Given entries>
(* ===== verification/JsDate.v ===== *)
(** * JavaScript dates

    A time value is a number of milliseconds since the epoch (UTC), a [Z]; [civil_from_days] and
    [days_from_civil] relate days to year, month and day in the proleptic Gregorian calendar, as the
    [Date] object's UTC accessors do.  [to_iso] is [Date.prototype.toISOString].  [date_parse] is
    [Date.parse]: a string of the [toISOString] form has the value it spells; every other form (local
    times, other formats, where the host decides) is the parameter [other_formats]. *)

From S2P Require Import Prelude JsNumber JsString.
Local Open Scope Z_scope.

Definition MS_PER_DAY : Z := 86400000.

(** ** Calendar *)

Definition days_from_civil (y m d : Z) : Z :=
  let y' := if m <=? 2 then y - 1 else y in
  let era := y' / 400 in
  let yoe := y' - era * 400 in
  let doy := (153 * (if 2 <? m then m - 3 else m + 9) + 2) / 5 + d - 1 in
  era * 146097 + (yoe * 365 + yoe / 4 - yoe / 100 + doy) - 719468.

Definition civil_from_days (day : Z) : Z * Z * Z :=
  let z := day + 719468 in
  let era := z / 146097 in
  let doe := z - era * 146097 in
  let yoe := (doe - doe / 1460 + doe / 36524 - doe / 146096) / 365 in
  let doy := doe - (365 * yoe + yoe / 4 - yoe / 100) in
  let mp := (5 * doy + 2) / 153 in
  let d := doy - (153 * mp + 2) / 5 + 1 in
  let m := if mp <? 10 then mp + 3 else mp - 9 in
  (yoe + era * 400 + (if m <=? 2 then 1 else 0), m, d).

(** [getUTCDay]: 0 is Sunday. *)
Definition week_day (day : Z) : Z := (day + 4) mod 7.

(** ** [toISOString] *)

(** The last [w] decimal digits of [n]. *)
Fixpoint pad (w : nat) (n : Z) : string :=
  match w with
  | O => ""
  | S w' => (pad w' (n / 10) +:+ String (digit_char (n mod 10)) "")%string
  end.

Definition year_string (y : Z) : string :=
  if (0 <=? y) && (y <=? 9999) then pad 4 y
  else if y <? 0 then String "-" (pad 6 (- y)) else String "+" (pad 6 y).

Definition to_iso (t : Z) : string :=
  let '(y, m, d) := civil_from_days (t / MS_PER_DAY) in
  let ms := t mod MS_PER_DAY in
  (year_string y +:+ String "-" (pad 2 m +:+ String "-" (pad 2 d +:+ String "T"
    (pad 2 (ms / 3600000) +:+ String ":" (pad 2 (ms / 60000 mod 60) +:+ String ":"
    (pad 2 (ms / 1000 mod 60) +:+ String "." (pad 3 (ms mod 1000) +:+ "Z")))))))%string.

(** ** [Date.parse] *)

(** The number spelled by [n] characters from position [i]. *)
Definition field (i n : nat) (s : string) : Z := digits_value 0 (string_take n (string_drop i s)).

Definition scan_rest (y : Z) (s : string) : Z :=
  days_from_civil y (field 1 2 s) (field 4 2 s) * MS_PER_DAY +
  field 7 2 s * 3600000 + field 10 2 s * 60000 + field 13 2 s * 1000 + field 16 3 s.

Definition scan_iso (s : string) : Z :=
  match s with
  | String "-" s' => scan_rest (- field 0 6 s') (string_drop 6 s')
  | String "+" s' => scan_rest (field 0 6 s') (string_drop 6 s')
  | _ => scan_rest (field 0 4 s) (string_drop 4 s)
  end.

Definition date_parse (other_formats : string -> option Z) (s : string) : option Z :=
  if String.eqb (to_iso (scan_iso s)) s then Some (scan_iso s) else other_formats s.

(** ** Lemmas *)

(** Division by constants as linear facts, for the calendar's arithmetic. *)
#[local] Ltac Zify.zify_post_hook ::= Z.div_mod_to_equations.

Lemma civil_ranges day :
  let '(_, m, d) := civil_from_days day in 1 <= m <= 12 /\ 1 <= d <= 31.
Proof.
  unfold civil_from_days. set (z := day + 719468). set (doe := z - z / 146097 * 146097).
  assert (0 <= doe < 146097) by (unfold doe; lia).
  set (yoe := (doe - doe / 1460 + doe / 36524 - doe / 146096) / 365).
  assert (0 <= yoe <= 399) by (unfold yoe; lia).
  set (doy := doe - (365 * yoe + yoe / 4 - yoe / 100)).
  assert (0 <= doy <= 365) by (unfold doy, yoe; lia).
  set (mp := (5 * doy + 2) / 153). assert (0 <= mp <= 11) by (unfold mp; lia).
  split.
  - destruct (Z.ltb_spec mp 10); lia.
  - unfold mp. lia.
Qed.

Lemma days_from_civil_from_days day :
  let '(y, m, d) := civil_from_days day in days_from_civil y m d = day.
Proof.
  unfold civil_from_days, days_from_civil. set (z := day + 719468). set (era := z / 146097).
  set (doe := z - era * 146097).
  assert (0 <= doe < 146097) by (unfold doe, era; lia).
  set (yoe := (doe - doe / 1460 + doe / 36524 - doe / 146096) / 365).
  assert (0 <= yoe <= 399) by (unfold yoe; lia).
  set (doy := doe - (365 * yoe + yoe / 4 - yoe / 100)).
  assert (0 <= doy <= 365) by (unfold doy, yoe; lia).
  set (mp := (5 * doy + 2) / 153). assert (0 <= mp <= 11) by (unfold mp; lia).
  destruct (Z.ltb_spec mp 10) as [Hm|Hm].
  - replace (mp + 3 <=? 2) with false by lia. replace (2 <? mp + 3) with true by lia.
    replace (yoe + era * 400 + 0) with (yoe + era * 400) by lia.
    rewrite Z.div_add, (Z.div_small yoe 400) by lia.
    replace (mp + 3 - 3) with mp by lia. unfold doy in *. lia.
  - replace (mp - 9 <=? 2) with true by lia. replace (2 <? mp - 9) with false by lia.
    replace (yoe + era * 400 + 1 - 1) with (yoe + era * 400) by lia.
    rewrite Z.div_add, (Z.div_small yoe 400) by lia.
    replace (mp - 9 + 9) with mp by lia. unfold doy in *. lia.
Qed.

Lemma civil_year day : Z.abs day <= 100000000 -> let '(y, _, _) := civil_from_days day in Z.abs y < 1000000.
Proof.
  intros Hd. unfold civil_from_days. set (z := day + 719468). set (era := z / 146097).
  set (doe := z - era * 146097).
  assert (0 <= doe < 146097) by (unfold doe, era; lia).
  set (yoe := (doe - doe / 1460 + doe / 36524 - doe / 146096) / 365).
  assert (0 <= yoe <= 399) by (unfold yoe; lia).
  assert (Z.abs era <= 700) by (unfold era, z; lia).
  case_match; lia.
Qed.

Lemma pad_length w n : String.length (pad w n) = w.
Proof. revert n; induction w as [|w IH]; intros n; simpl; [done|]. rewrite string_app_length, IH. simpl. lia. Qed.

Lemma digits_value_app acc s t : digits_value acc (s +:+ t) = digits_value (digits_value acc s) t.
Proof. revert acc; induction s as [|c s IH]; intros acc; [done|]. rewrite string_app_cons. simpl. apply IH. Qed.

Lemma pad_value w n : 0 <= n < 10 ^ Z.of_nat w -> digits_value 0 (pad w n) = n.
Proof.
  revert n; induction w as [|w IH]; intros n Hn.
  - simpl in *. lia.
  - cbn [pad]. rewrite Nat2Z.inj_succ, Z.pow_succ_r in Hn by lia.
    rewrite digits_value_app, IH by (split; [|apply Z.div_lt_upper_bound]; lia). cbn [digits_value].
    rewrite digit_char_value by lia. lia.
Qed.

Lemma field_pad w n rest : 0 <= n < 10 ^ Z.of_nat w -> field 0 w (pad w n +:+ rest) = n.
Proof.
  intros Hn. unfold field. cbn [string_drop]. rewrite <- (pad_length w n) at 1.
  rewrite string_take_app. by apply pad_value.
Qed.

Lemma field_skip s i n rest : field (String.length s + i) n (s +:+ rest) = field i n rest.
Proof.
  unfold field. do 2 f_equal. induction s as [|c s IH]; [done|].
  rewrite string_app_cons. simpl. apply IH.
Qed.
Lemma field_skip_pad w n i k rest : field (w + i) k (pad w n +:+ rest) = field i k rest.
Proof. rewrite <- (pad_length w n) at 1. apply field_skip. Qed.
Lemma field_skip_char c i n s : field (S i) n (String c s) = field i n s.
Proof. done. Qed.

Lemma string_drop_pad w n rest : string_drop w (pad w n +:+ rest) = rest.
Proof. rewrite <- (pad_length w n) at 1. apply string_drop_app. Qed.

Lemma scan_rest_spelling y m d h mi s ms :
  0 <= m < 100 -> 0 <= d < 100 -> 0 <= h < 100 -> 0 <= mi < 100 -> 0 <= s < 100 -> 0 <= ms < 1000 ->
  scan_rest y (String "-" (pad 2 m +:+ String "-" (pad 2 d +:+ String "T"
    (pad 2 h +:+ String ":" (pad 2 mi +:+ String ":" (pad 2 s +:+ String "." (pad 3 ms +:+ "Z")))))))%string =
  days_from_civil y m d * MS_PER_DAY + h * 3600000 + mi * 60000 + s * 1000 + ms.
Proof.
  intros. unfold scan_rest.
  rewrite !field_skip_char, (field_pad 2 m) by lia.
  rewrite (field_skip_pad 2 m 1), (field_skip_pad 2 m 4), (field_skip_pad 2 m 7),
    (field_skip_pad 2 m 10), (field_skip_pad 2 m 13).
  rewrite !field_skip_char, (field_pad 2 d) by lia.
  rewrite (field_skip_pad 2 d 1), (field_skip_pad 2 d 4), (field_skip_pad 2 d 7), (field_skip_pad 2 d 10).
  rewrite !field_skip_char, (field_pad 2 h) by lia.
  rewrite (field_skip_pad 2 h 1), (field_skip_pad 2 h 4), (field_skip_pad 2 h 7).
  rewrite !field_skip_char, (field_pad 2 mi) by lia.
  rewrite (field_skip_pad 2 mi 1), (field_skip_pad 2 mi 4).
  rewrite !field_skip_char, (field_pad 2 s) by lia.
  rewrite (field_skip_pad 2 s 1), !field_skip_char, (field_pad 3 ms) by lia. done.
Qed.

Lemma pad_head w n : exists c s, pad (S w) n = String c s /\ is_digit c = true.
Proof.
  revert n; induction w as [|w IH]; intros n; cbn [pad] in *.
  - eexists _, _. split; [done|]. apply digit_char_is_digit. lia.
  - destruct (IH (n / 10)) as (c & s & E & Hc). rewrite E, string_app_cons. by eexists _, _.
Qed.

Lemma scan_iso_year y rest : Z.abs y < 1000000 -> scan_iso (year_string y +:+ rest) = scan_rest y rest.
Proof.
  intros Hy. unfold year_string. destruct (Z.leb_spec 0 y); simpl andb.
  - destruct (Z.leb_spec y 9999).
    + assert (scan_iso (pad 4 y +:+ rest) =
              scan_rest (field 0 4 (pad 4 y +:+ rest)) (string_drop 4 (pad 4 y +:+ rest))) as ->.
      { destruct (pad_head 3 y) as (c & s & -> & Hc). rewrite string_app_cons.
        destruct c as [[] [] [] [] [] [] [] []]; try discriminate Hc; reflexivity. }
      rewrite field_pad, string_drop_pad by lia. done.
    + destruct (Z.ltb_spec y 0); [lia|]. rewrite string_app_cons. cbn [scan_iso].
      rewrite field_pad, (string_drop_pad 6) by lia. done.
  - destruct (Z.ltb_spec y 0); [|lia]. rewrite string_app_cons. cbn [scan_iso].
    rewrite field_pad, (string_drop_pad 6) by lia. f_equal. lia.
Qed.

(** The range of a time value. *)
Definition valid_time (t : Z) : Prop := Z.abs t <= 8640000000000000.

Lemma scan_to_iso t : valid_time t -> scan_iso (to_iso t) = t.
Proof.
  unfold valid_time. intros Ht. unfold to_iso, MS_PER_DAY.
  pose proof (civil_ranges (t / 86400000)) as Hr. pose proof (days_from_civil_from_days (t / 86400000)) as Hd.
  pose proof (civil_year (t / 86400000) ltac:(lia)) as Hy.
  destruct (civil_from_days (t / 86400000)) as [[y m] d]. destruct Hr as [Hm Hdd].
  rewrite scan_iso_year by done. rewrite scan_rest_spelling by lia. unfold MS_PER_DAY. rewrite Hd. lia.
Qed.

(** [Date.parse] reads back what [toISOString] wrote. *)
Lemma date_parse_to_iso other t : valid_time t -> date_parse other (to_iso t) = Some t.
Proof. intros Ht. unfold date_parse. rewrite scan_to_iso by done. by rewrite String.eqb_refl. Qed.

Example to_iso_sample : to_iso 1758844800123 = "2025-09-26T00:00:00.123Z"%string.
Proof. vm_compute. reflexivity. Qed.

Prompt> Please report only the count of lines in the entries above where the word "pose" appears.

Worked solution> 2